Malattie che, sempre in riferimento alla provincia di Brescia, si sommano al numero di persone che hanno perso la vita sul luogo di lavoro: con trenta morti la nostra si conferma per incidenza la provincia peggiore della Lombardia.

«Questi dati ci impongono una riflessione approfondita - commenta Fabio Raggi, direttore del Patronato Acli bresciane -. Le denunce di infortunio totali (mortali e non mortali) in Italia sono diminuite del 16.1% rispetto a fine dicembre 2022. Ma stiamo ancora però facendo i conti con un 2022 in cui i dati degli infortuni erano riconducibili in parte anche all’infezione da Coronavirus contratta sul posto di lavoro. Potranno di conseguenza essere più eloquenti i confronti di questo 2024 sul 2023. Riguardo invece alle malattie professionali le patologie del sistema osteo-muscolare e del tessuto connettivo, del sistema nervoso e dell’orecchio rimangono le prime tre malattie professionali denunciate, anche nel 2023, come confermano anche le segnalazioni provenienti dai nostri sportelli a livello territoriale».

Cosa significa

Cosa si intende per malattia professionale? Si tratta di patologie che il lavoratore contrae per effetto del lavoro svolto. Esiste quindi una chiara correlazione tra l’attività lavorativa e la malattia diagnosticata.

Parlando di patologia e non di evento in sè, è ovvio che questa si sviluppa gradualmente nella persona, in modo lento e progressivo. Un esempio: la frattura di una gamba cadendo da un’impalcatura non è di per sè malattia professionale, ma infortunio sul lavoro. Questo perché, anche se direttamente legata all’attività lavorativa, accade all’improvviso e sul momento.

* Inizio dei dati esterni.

(* ===== verification/Logging.v ===== *)
(** src/logging/logging.cpp: the logger, a singleton that is set up from the
    environment and forwards messages to a registered callback and to a file
    or stdout.  Nothing else reads its state, so that it has a state of its own
    beside the world of the other modules; the functions of logging.h that the
    log macros expand to are here as well.  spdlog is called through events. *)

From Stdlib Require Import Ascii.
From stdpp Require Import strings.
From S2P Require Export Allocator.

Definition ZSA_LOG_LEVEL_CRITICAL : Z := 0.
Definition ZSA_LOG_LEVEL_ERROR : Z := 1.
Definition ZSA_LOG_LEVEL_WARNING : Z := 2.
Definition ZSA_LOG_LEVEL_INFO : Z := 3.
Definition ZSA_LOG_LEVEL_TRACE : Z := 4.
Definition ZSA_LOG_LEVEL_OFF : Z := 5.

Definition LOG_FILE_EXTENSION : string := ".log".
Definition ZSA_LOG_FILE_NAME : string := "zsa.log".
Definition LOG_FILE_MAX_FILES : Z := 3.
Definition ZSA_LOG_FILE_50MB_MAX_SIZE : Z := 1048576 * 50.

Inductive log_env_var : Set := ZSA_ENV_VAR_LOG_TO_A_FILE | ZSA_ENABLE_LOG_TO_STDOUT | ZSA_LOG_LEVEL.

(** The loggers that spdlog hands out, and the severity of its methods. *)
Inductive env_logger_t : Set := rotating_logger (file : string) | stdout_logger.
Inductive spd_level : Set := spd_critical | spd_error | spd_warn | spd_info | spd_trace.

Record logger_global_context_t : Type := mkLogger {
  lg_lock : zsa_rwlock_t;
  lg_user_callback : Z;
  lg_user_callback_context : Z;
  lg_user_log_level : Z;
  lg_env_logger : option env_logger_t;
  lg_env_logger_is_file_based : bool;
  lg_env_log_level : Z
}.

(** What leaves the logger, in order. *)
Inductive log_event : Type :=
| L_user (callback context level : Z) (file : string) (line : Z) (message : string)
| L_spd (logger : env_logger_t) (level : spd_level) (file : string) (line : Z) (message : string)
| L_open (file : string) (max_size max_files : Z) (ok : bool)
| L_session_started (logger : env_logger_t)
| L_open_failed (file : string)                    (* the printf *)
| L_open_stdout
| L_set_pattern (pattern : string)
| L_set_level (level : spd_level)
| L_flush_on (level : spd_level).

Record logger_state : Type := mkLoggerState {
  ls_global : option logger_global_context_t;
  ls_out : list log_event
}.

#[export] Instance logger_eta : RecordEta logger_global_context_t := fun r =>
  mkLogger (lg_lock r) (lg_user_callback r) (lg_user_callback_context r) (lg_user_log_level r)
    (lg_env_logger r) (lg_env_logger_is_file_based r) (lg_env_log_level r).
#[export] Instance logger_state_eta : RecordEta logger_state := fun r => mkLoggerState (ls_global r) (ls_out r).

Abbreviation ML := (M logger_state).

(** The environment, the C implementation, whether a file can be opened, and
    the functions that are registered. *)
Class LogPlatform : Type := {
  environment_get_variable : log_env_var -> option string;
  char_is_signed : bool;
  logging_FILE : string;                              (* __FILE__ of logging.cpp *)
  rotating_logger_opens : string -> bool;
  pointer_text : Z -> string                          (* "%p" *)
}.
Class LogClient : Type := log_client : Z -> Z -> Z -> string -> Z -> string -> ML unit.

Definition ascii_code (a : Ascii.ascii) : Z := Z.of_N (Ascii.N_of_ascii a).

(** [s[0]] of a C string. *)
Definition first_char (s : string) : Z := match s with EmptyString => 0 | String a _ => ascii_code a end.
Definition is_char (s : string) (a : Ascii.ascii) : bool := first_char s =? ascii_code a.

(** [strncmp(a, b, n) == 0] *)
Definition strncmp_eq (a b : string) (n : nat) : bool := String.eqb (String.substring 0 n a) (String.substring 0 n b).

Definition string_length (s : string) : Z := Z.of_nat (String.length s).

Section operations.
Context `{platform : LogPlatform}.

(** [(char)x] *)
Definition to_char (x : Z) : Z := if char_is_signed then (x + 128) mod 256 - 128 else x mod 256.

(** [&s[offset]], read as a string *)
Definition string_at (s : string) (offset : Z) : ML string :=
  if (offset <? 0) || (string_length s <? offset) then throw OutOfBounds
  else mret (String.substring (Z.to_nat offset) (String.length s) s).

Definition log_emit (e : log_event) : ML unit := modify (fun s => s <| ls_out := ls_out s ++ [e] |>).

(** Through the pointer to the global context. *)
Definition logger_ctx : ML logger_global_context_t := o ← gets ls_global; need NullDeref o.
Definition logger_update (f : logger_global_context_t -> logger_global_context_t) : ML unit :=
  g ← logger_ctx; modify (fun s => s <| ls_global := Some (f g) |>).

(** The choice of the file in logger_init_once. *)
Definition choose_log_file (enable_file_logging : string) : ML string :=
  let extension_sz := string_length LOG_FILE_EXTENSION + 1 in
  let path_length := u32 (u32 (string_length enable_file_logging) + 1) in
  if path_length >? extension_sz then
    extension ← string_at enable_file_logging (to_char (u32 (path_length - extension_sz)));
    mret (if strncmp_eq extension LOG_FILE_EXTENSION (Z.to_nat extension_sz) then enable_file_logging else ZSA_LOG_FILE_NAME)
  else mret ZSA_LOG_FILE_NAME.

Definition open_log_file (log_file : string) : ML unit :=
  let ok := rotating_logger_opens log_file in
  log_emit (L_open log_file ZSA_LOG_FILE_50MB_MAX_SIZE LOG_FILE_MAX_FILES ok);;
  if ok then
    logger_update (fun g => g <| lg_env_logger := Some (rotating_logger log_file) |>);;
    log_emit (L_set_pattern "%v");;
    log_emit (L_session_started (rotating_logger log_file));;
    logger_update (fun g => g <| lg_env_logger_is_file_based := true |>)
  else
    logger_update (fun g => g <| lg_env_logger := None |>);;
    log_emit (L_open_failed log_file).

(** Whether stdout is wanted. *)
Definition wants_stdout (g : logger_global_context_t) (enable_stdout_logging : option string) : bool :=
  match enable_stdout_logging with
  | Some v => if negb (is_char v "0"%char) then true
              else (lg_user_callback g =? NULL) && ((first_char v =? 0) || negb (is_char v "0"%char))
  | None => lg_user_callback g =? NULL
  end.

Definition env_level (logging_level : option string) : Z :=
  match logging_level with
  | None => ZSA_LOG_LEVEL_ERROR
  | Some v =>
      if is_char v "t"%char || is_char v "T"%char then ZSA_LOG_LEVEL_TRACE
      else if is_char v "i"%char || is_char v "I"%char then ZSA_LOG_LEVEL_INFO
      else if is_char v "w"%char || is_char v "W"%char then ZSA_LOG_LEVEL_WARNING
      else if is_char v "e"%char || is_char v "E"%char then ZSA_LOG_LEVEL_ERROR
      else if is_char v "c"%char || is_char v "C"%char then ZSA_LOG_LEVEL_CRITICAL
      else ZSA_LOG_LEVEL_ERROR
  end.

(** The file logger, the stdout logger, and the level of the one there is. *)
Definition init_file (enable_file_logging : option string) : ML unit :=
  match enable_file_logging with
  | Some v => when (negb (first_char v =? 0)) (log_file ← choose_log_file v; open_log_file log_file)
  | None => mret tt
  end.

Definition init_stdout (enable_stdout_logging : option string) : ML unit :=
  g ← logger_ctx;
  when (bool_decide (lg_env_logger g = None)) (
    when (wants_stdout g enable_stdout_logging) (
      log_emit L_open_stdout;;
      logger_update (fun g => g <| lg_env_logger := Some stdout_logger |>))).

Definition init_level (logging_level : option string) : ML unit :=
  g ← logger_ctx;
  when (bool_decide (lg_env_logger g <> None)) (
    logger_update (fun g => g <| lg_env_log_level := ZSA_LOG_LEVEL_ERROR |>);;
    log_emit (L_set_pattern "[%Y-%m-%d %H:%M:%S.%e] [%^%l%$] [t=%t] %v");;
    log_emit (L_set_level spd_trace);;
    logger_update (fun g => g <| lg_env_log_level := env_level logging_level |>);;
    log_emit (L_flush_on spd_warn)).

Definition logger_init_once : ML unit :=
  logger_update (fun g => g <| lg_lock := rwlock_init (lg_lock g) |> <| lg_env_log_level := ZSA_LOG_LEVEL_OFF |>
    <| lg_user_log_level := ZSA_LOG_LEVEL_OFF |>);;
  init_file (environment_get_variable ZSA_ENV_VAR_LOG_TO_A_FILE);;
  init_stdout (environment_get_variable ZSA_ENABLE_LOG_TO_STDOUT);;
  init_level (environment_get_variable ZSA_LOG_LEVEL).

(** ZSA_DECLARE_GLOBAL(logger_global_context_t, logger_init_once) *)
Definition zeroed_logger : logger_global_context_t := mkLogger RwUnset NULL NULL 0 None false 0.
Definition logger_global_context_t_get : ML unit :=
  o ← gets ls_global;
  match o with
  | Some _ => mret tt
  | None => modify (fun s => s <| ls_global := Some zeroed_logger |>);; logger_init_once
  end.

Definition logger_lock (acquire : zsa_rwlock_t -> option zsa_rwlock_t) : ML unit :=
  g ← logger_ctx;
  l ← need SelfDeadlock (acquire (lg_lock g));
  logger_update (fun g => g <| lg_lock := l |>).
Definition logger_unlock : ML unit := logger_update (fun g => g <| lg_lock := rwlock_release (lg_lock g) |>).

Definition logger_deinit : ML unit :=
  logger_global_context_t_get;;
  logger_lock rwlock_acquire_write;;
  logger_update (fun g => g <| lg_env_logger := None |>);;
  logger_unlock.

Definition logger_is_file_based : ML bool :=
  logger_global_context_t_get;;
  g ← logger_ctx;
  mret (lg_env_logger_is_file_based g).

(** ** Messages *)

Context `{client : LogClient}.

Definition severity_of (level : Z) : spd_level :=
  if level =? ZSA_LOG_LEVEL_CRITICAL then spd_critical
  else if level =? ZSA_LOG_LEVEL_ERROR then spd_error
  else if level =? ZSA_LOG_LEVEL_WARNING then spd_warn
  else if level =? ZSA_LOG_LEVEL_INFO then spd_info
  else spd_trace.

(** [vsnprintf(buffer, sizeof(buffer), ...)] *)
Definition sizeof_log_buffer : nat := 1024.
Definition log_buffer (message : string) : string := String.substring 0 (sizeof_log_buffer - 1) message.

(** [message] is the text that the format and its arguments give. *)
Definition logger_log (level : Z) (file : string) (line : Z) (message : string) : ML unit :=
  logger_global_context_t_get;;
  logger_lock rwlock_acquire_read;;
  g ← logger_ctx;
  if ((level >? lg_env_log_level g) && (level >? lg_user_log_level g))
     || (bool_decide (lg_env_logger g = None) && (lg_user_callback g =? NULL)) then logger_unlock
  else
    let buffer := log_buffer message in
    when ((level <=? lg_user_log_level g) && negb (lg_user_log_level g =? ZSA_LOG_LEVEL_OFF)) (
      when (negb (lg_user_callback g =? NULL)) (
        log_emit (L_user (lg_user_callback g) (lg_user_callback_context g) level file line buffer);;
        log_client (lg_user_callback g) (lg_user_callback_context g) level file line buffer));;
    g ← logger_ctx;
    when ((level <=? lg_env_log_level g) && negb (lg_env_log_level g =? ZSA_LOG_LEVEL_OFF)) (
      match lg_env_logger g with
      | Some logger => log_emit (L_spd logger (severity_of level) file line buffer)
      | None => mret tt
      end);;
    logger_unlock.

(** logging.h *)
Definition TraceError (result : zsa_result_t) (call : string) (file : string) (line : Z) (function : string) : ML zsa_result_t :=
  when (ZSA_FAILED result)
    (logger_log ZSA_LOG_LEVEL_ERROR file line (call +:+ " returned failure in " +:+ function +:+ "()"));;
  mret result.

Una malattia professionale legata al lavoro potrebbe invece essere un tumore che colpisce un lavoratore che per anni lavora a contatto con amianto. Gli effetti legati all’accertata azione cancerogena dell’amianto sono rappresentati dal mesotelioma delle sierose, soprattutto pleurico, ma anche peritoneale, del pericardio e della tunica vaginale del testicolo e dai tumori polmonare, della laringe e dell’ovaio.

L’elenco

Nelle 14 pagine della Gazzetta ufficiale in cui il ministero del Lavoro e delle Politiche sociali aggiorna l’elenco delle malattie professionali, al gruppo 6 della lista 1 (ovvero quella che contiene malattie la cui origine lavorativa è di elevata probabilità) sono elencati i tumori professionali. Sono alcune decine di malattie oncologiche correlabili al tipo di lavoro svolto. Tra quelli riconosciuti dall’Inail, i tumori da lavoro predominanti sono quelli della pleura e del peritoneo, che rappresentano circa la metà delle neoplasie professionali, seguiti da quelli dell’apparato respiratorio (più di un quarto) e del polmone. Si stima che sul totale delle nuove diagnosi effettuate in un anno - nel Bresciano sono circa ottomila - il 5% circa sia riconducibile a fattori occupazionali. Ancora, sul totale delle denunce effettuate per malattia professionale, il 10% riguarda i tumori. Dunque, nel 2023 i «tumori professionali» denunciati sono più di ottanta. Il sommerso, in tutte le patologie, è di gran lunga superiore.